▶ Task description:
Provide an exact reproduction of every entry.

···

Lemma sync_keymaps_missing_id_witness :
  None ∈ action_ids windows_noid ∪ action_ids mac_empty
  ∧ (∀ k, k ∈ action_ids windows_noid ∪ action_ids mac_empty →
       ¬ bad_id windows_noid mac_empty k)
  ∧ @sync_keymaps elements noid_library windows_file mac_file
      (example_fs windows_noid mac_empty)
    = (Raise TypeError, example_fs windows_noid mac_empty)
  ∧ (Raise (A:=Element * Element) TypeError = Raise TypeError
     ∨ (Raise (A:=Element * Element) TypeError = Raise OSError
        ∧ ∃ p f, (p = windows_file ∨ p = mac_file)
                 ∧ example_fs windows_noid mac_empty !! p = Some f
                 ∧ writable f = false)
     ∨ ((∃ w' m' : Element, Raise TypeError = Ok (w', m'))
        ∧ single_idless windows_noid ∧ single_idless mac_empty)).
Proof.
  assert (None ∈ action_ids windows_noid ∪ action_ids mac_empty) as Hnone.
  { apply (bool_decide_unpack _). vm_compute. exact I. }
  assert (∀ k, k ∈ action_ids windows_noid ∪ action_ids mac_empty →
            ¬ bad_id windows_noid mac_empty k) as Hgood.
  { assert (action_ids windows_noid ∪ action_ids mac_empty = {[None]}) as ->
      by vm_refl.
    intros k ->%elem_of_singleton.
    apply (bool_decide_unpack _). vm_compute. exact I. }
  split; [exact Hnone|]. split; [exact Hgood|]. split; [vm_refl|].
  edestruct (sync_keymaps_missing_id elements elements_order (xml:=noid_library)
               windows_file mac_file (example_fs windows_noid mac_empty)
               windows_noid mac_empty (Raise TypeError)
               (example_fs windows_noid mac_empty))
    as [_ H2].
  - vm_refl.
  - vm_refl.
  - exact Hnone.
  - vm_refl.
  - exact (H2 Hgood).
Defined.
(** C9, amended.  When the number of CODE_BLOCK_MARKER lines that the loop
    processes (those it does not skip inside a :LOGBOOK: block) is even, the
    toggle is false again after the last line. *)
Theorem fence_toggle_even_processed
    (text : str) (no_br : bool) (w : world) (ls : list line_info)
    (s : locals) (w' : world) :
  classify_lines (readlines text) [] = Ok ls →
  run_lines no_br ls (length ls) w = (Ok s, w') →
  Nat.even (processed_markers no_br ls w (length ls)) = true →
  traversing_code_block s = false.
Proof.
  intros _ Hrun Heven.
  rewrite (toggle_parity _ _ _ _ _ _ (le_n _) Hrun).
  by rewrite <- Nat.negb_even, Heven.
Qed.

(** A code block with its two fence markers. *)
Lemma fence_toggle_witness :
  let text := page [lit "- ```"; lit "  x = 1"; lit "  ```"] in
  ∃ ls s w',
    classify_lines (readlines text) [] = Ok ls
    ∧ run_lines false ls (length ls) (fresh always_ok) = (Ok s, w')
    ∧ Nat.even (processed_markers false ls (fresh always_ok) (length ls)) = true
    ∧ traversing_code_block s = false.
Proof.
  intros text.
  epose proof (fence_toggle_even_processed text false (fresh always_ok) _ _ _) as H.
  eexists _, _, _.
  split; [vm_compute; reflexivity|].
  split; [vm_compute; reflexivity|].
  split; [vm_compute; reflexivity|].
  apply H; vm_compute; reflexivity.
Defined.

(** C9 as stated fails: two fence markers, the first inside a :LOGBOOK:
    block and so never processed; the toggle ends true. *)
Lemma fence_toggle_counterexample :
  ¬ (∀ text no_br w ls s w',
       classify_lines (readlines text) [] = Ok ls →
       run_lines no_br ls (length ls) w = (Ok s, w') →
       Nat.even (markers ls (length ls)) = true →
       traversing_code_block s = false).
Proof.
  intros H.
  epose proof (H (page [lit "  :LOGBOOK:"; lit "- ```"; lit "  :END:"; lit "- ```"])
                 false (fresh always_ok) _ _ _) as Hf.
  cut (true = false); [discriminate|].
  etransitivity; [|apply Hf]; cycle 1.
  1-3: vm_compute; reflexivity.
  vm_compute; reflexivity.
Qed.

(** When the loop skips no line, the processed markers are all the markers
    of the page. *)
Lemma processed_markers_all no_br ls w n :
  (∀ i, (i < n)%nat → processed no_br ls w i = true) →
  processed_markers no_br ls w n = markers ls n.
Proof.
  induction n as [|n IH]; intros Hall; [done|].
  cbn [processed_markers markers].
  rewrite IH by (intros i Hi; apply Hall; lia).
  by rewrite (Hall n) by lia.
Qed.

Lemma fence_toggle_no_skip text no_br w ls s w' :
  classify_lines (readlines text) [] = Ok ls →
  run_lines no_br ls (length ls) w = (Ok s, w') →
  (∀ i, (i < length ls)%nat → processed no_br ls w i = true) →
  Nat.even (markers ls (length ls)) = true →
  traversing_code_block s = false.
Proof.
  intros _ Hrun Hall Heven.
  rewrite (toggle_parity _ _ _ _ _ _ (le_n _) Hrun), processed_markers_all by done.
  by rewrite <- Nat.negb_even, Heven.
Qed.

(** * Inside a code block *)

(** C2, amended.  While the code-block toggle is true, a processed line is
    emitted as its content minus the first two characters, whatever its
    type: none of the type-specific representations applies.  The content is
    the one left by the rewrite chain, which runs on every line that is not a
    fence marker, inside a code block too; a line that holds none of the
    trigger substrings goes through verbatim and imports nothing. *)
Theorem code_block_line_stripped
    (text : str) (no_br : bool) (w : world) (ls : list line_info) (n : nat)
    (li : line_info) (s : locals) (w1 : world) (s' : locals) (w2 : world) :
  classify_lines (readlines text) [] = Ok ls →
  ls !! n = Some li →
  run_lines no_br ls n w = (Ok s, w1) →
  lines_to_skip s = 0 →
  body no_br n s w1 = (Ok s', w2) →
  traversing_code_block s' = true →
  ∃ li1,
    lines s' !! n = Some li1
    ∧ output_content s'
      = output_content s ++ tabs_of s' ++ slice_from (content li1) 2 ++ [nl]
    ∧ (if is_type (type li) CODE_BLOCK_MARKER
       then content li1 = content li ∧ w2 = w1
       else directive_rewrite (content li) w1 = (Ok (content li1), w2))
    ∧ (no_trigger (content li) = true → content li1 = content li ∧ w2 = w1).
Proof.
  intros _ Hl0 Hrun Hskip Hbody Htr.
  pose proof (lookup_lt_Some _ _ _ Hl0) as Hn.
  assert (lines s !! n = Some li) as Hli.
  { by rewrite (run_lines_untouched no_br ls n w s w1 ltac:(lia) Hrun n). }
  destruct (body_processed _ _ _ _ _ _ _ Hli ltac:(lia) Hbody)
    as (li1 & r & Hlines & _ & _ & _ & Hrw & _ & _ & _ & Hr).
  assert (lines s' !! n = Some li1) as Hli1.
  { rewrite Hlines. apply list_lookup_insert_eq. by eapply lookup_lt_Some. }
  exists li1. split; [done|].
  destruct r as [c|]; [|destruct Hr as [Hf _]; congruence].
  destruct Hr as (Hout & _ & _ & Hc & _).
  split; [by rewrite Hout, (Hc Htr)|].
  destruct (is_type (type li) CODE_BLOCK_MARKER).
  - destruct Hrw as (-> & -> & _). done.
  - destruct Hrw as [Hrw _]. split; [done|].
    intros Hno. rewrite (directive_rewrite_no_trigger _ _ Hno) in Hrw.
    by injection Hrw as <- <-.
Qed.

···

▶ Solution for this task:
Lemma sync_keymaps_missing_id_witness :
  None ∈ action_ids windows_noid ∪ action_ids mac_empty
  ∧ (∀ k, k ∈ action_ids windows_noid ∪ action_ids mac_empty →
       ¬ bad_id windows_noid mac_empty k)
  ∧ @sync_keymaps elements noid_library windows_file mac_file
      (example_fs windows_noid mac_empty)
    = (Raise TypeError, example_fs windows_noid mac_empty)
  ∧ (Raise (A:=Element * Element) TypeError = Raise TypeError
     ∨ (Raise (A:=Element * Element) TypeError = Raise OSError
        ∧ ∃ p f, (p = windows_file ∨ p = mac_file)
                 ∧ example_fs windows_noid mac_empty !! p = Some f
                 ∧ writable f = false)
     ∨ ((∃ w' m' : Element, Raise TypeError = Ok (w', m'))
        ∧ single_idless windows_noid ∧ single_idless mac_empty)).
Proof.
  assert (None ∈ action_ids windows_noid ∪ action_ids mac_empty) as Hnone.
  { apply (bool_decide_unpack _). vm_compute. exact I. }
  assert (∀ k, k ∈ action_ids windows_noid ∪ action_ids mac_empty →
            ¬ bad_id windows_noid mac_empty k) as Hgood.
  { assert (action_ids windows_noid ∪ action_ids mac_empty = {[None]}) as ->
      by vm_refl.
    intros k ->%elem_of_singleton.
    apply (bool_decide_unpack _). vm_compute. exact I. }
  split; [exact Hnone|]. split; [exact Hgood|]. split; [vm_refl|].
  edestruct (sync_keymaps_missing_id elements elements_order (xml:=noid_library)
               windows_file mac_file (example_fs windows_noid mac_empty)
               windows_noid mac_empty (Raise TypeError)
               (example_fs windows_noid mac_empty))
    as [_ H2].
  - vm_refl.
  - vm_refl.
  - exact Hnone.
  - vm_refl.
  - exact (H2 Hgood).
Defined.
(** C9, amended.  When the number of CODE_BLOCK_MARKER lines that the loop
    processes (those it does not skip inside a :LOGBOOK: block) is even, the
    toggle is false again after the last line. *)
Theorem fence_toggle_even_processed
    (text : str) (no_br : bool) (w : world) (ls : list line_info)
    (s : locals) (w' : world) :
  classify_lines (readlines text) [] = Ok ls →
  run_lines no_br ls (length ls) w = (Ok s, w') →
  Nat.even (processed_markers no_br ls w (length ls)) = true →
  traversing_code_block s = false.
Proof.
  intros _ Hrun Heven.
  rewrite (toggle_parity _ _ _ _ _ _ (le_n _) Hrun).
  by rewrite <- Nat.negb_even, Heven.
Qed.

(** A code block with its two fence markers. *)
Lemma fence_toggle_witness :
  let text := page [lit "- ```"; lit "  x = 1"; lit "  ```"] in
  ∃ ls s w',
    classify_lines (readlines text) [] = Ok ls
    ∧ run_lines false ls (length ls) (fresh always_ok) = (Ok s, w')
    ∧ Nat.even (processed_markers false ls (fresh always_ok) (length ls)) = true
    ∧ traversing_code_block s = false.
Proof.
  intros text.
  epose proof (fence_toggle_even_processed text false (fresh always_ok) _ _ _) as H.
  eexists _, _, _.
  split; [vm_compute; reflexivity|].
  split; [vm_compute; reflexivity|].
  split; [vm_compute; reflexivity|].
  apply H; vm_compute; reflexivity.
Defined.

(** C9 as stated fails: two fence markers, the first inside a :LOGBOOK:
    block and so never processed; the toggle ends true. *)
Lemma fence_toggle_counterexample :
  ¬ (∀ text no_br w ls s w',
       classify_lines (readlines text) [] = Ok ls →
       run_lines no_br ls (length ls) w = (Ok s, w') →
       Nat.even (markers ls (length ls)) = true →
       traversing_code_block s = false).
Proof.
  intros H.
  epose proof (H (page [lit "  :LOGBOOK:"; lit "- ```"; lit "  :END:"; lit "- ```"])
                 false (fresh always_ok) _ _ _) as Hf.
  cut (true = false); [discriminate|].
  etransitivity; [|apply Hf]; cycle 1.
  1-3: vm_compute; reflexivity.
  vm_compute; reflexivity.
Qed.

(** When the loop skips no line, the processed markers are all the markers
    of the page. *)
Lemma processed_markers_all no_br ls w n :
  (∀ i, (i < n)%nat → processed no_br ls w i = true) →
  processed_markers no_br ls w n = markers ls n.
Proof.
  induction n as [|n IH]; intros Hall; [done|].
  cbn [processed_markers markers].
  rewrite IH by (intros i Hi; apply Hall; lia).
  by rewrite (Hall n) by lia.
Qed.

Lemma fence_toggle_no_skip text no_br w ls s w' :
  classify_lines (readlines text) [] = Ok ls →
  run_lines no_br ls (length ls) w = (Ok s, w') →
  (∀ i, (i < length ls)%nat → processed no_br ls w i = true) →
  Nat.even (markers ls (length ls)) = true →
  traversing_code_block s = false.
Proof.
  intros _ Hrun Hall Heven.
  rewrite (toggle_parity _ _ _ _ _ _ (le_n _) Hrun), processed_markers_all by done.
  by rewrite <- Nat.negb_even, Heven.
Qed.

(** * Inside a code block *)

(** C2, amended.  While the code-block toggle is true, a processed line is
    emitted as its content minus the first two characters, whatever its
    type: none of the type-specific representations applies.  The content is
    the one left by the rewrite chain, which runs on every line that is not a
    fence marker, inside a code block too; a line that holds none of the
    trigger substrings goes through verbatim and imports nothing. *)
Theorem code_block_line_stripped
    (text : str) (no_br : bool) (w : world) (ls : list line_info) (n : nat)
    (li : line_info) (s : locals) (w1 : world) (s' : locals) (w2 : world) :
  classify_lines (readlines text) [] = Ok ls →
  ls !! n = Some li →
  run_lines no_br ls n w = (Ok s, w1) →
  lines_to_skip s = 0 →
  body no_br n s w1 = (Ok s', w2) →
  traversing_code_block s' = true →
  ∃ li1,
    lines s' !! n = Some li1
    ∧ output_content s'
      = output_content s ++ tabs_of s' ++ slice_from (content li1) 2 ++ [nl]
    ∧ (if is_type (type li) CODE_BLOCK_MARKER
       then content li1 = content li ∧ w2 = w1
       else directive_rewrite (content li) w1 = (Ok (content li1), w2))
    ∧ (no_trigger (content li) = true → content li1 = content li ∧ w2 = w1).
Proof.
  intros _ Hl0 Hrun Hskip Hbody Htr.
  pose proof (lookup_lt_Some _ _ _ Hl0) as Hn.
  assert (lines s !! n = Some li) as Hli.
  { by rewrite (run_lines_untouched no_br ls n w s w1 ltac:(lia) Hrun n). }
  destruct (body_processed _ _ _ _ _ _ _ Hli ltac:(lia) Hbody)
    as (li1 & r & Hlines & _ & _ & _ & Hrw & _ & _ & _ & Hr).
  assert (lines s' !! n = Some li1) as Hli1.
  { rewrite Hlines. apply list_lookup_insert_eq. by eapply lookup_lt_Some. }
  exists li1. split; [done|].
  destruct r as [c|]; [|destruct Hr as [Hf _]; congruence].
  destruct Hr as (Hout & _ & _ & Hc & _).
  split; [by rewrite Hout, (Hc Htr)|].
  destruct (is_type (type li) CODE_BLOCK_MARKER).
  - destruct Hrw as (-> & -> & _). done.
  - destruct Hrw as [Hrw _]. split; [done|].
    intros Hno. rewrite (directive_rewrite_no_trigger _ _ Hno) in Hrw.
    by injection Hrw as <- <-.
Qed.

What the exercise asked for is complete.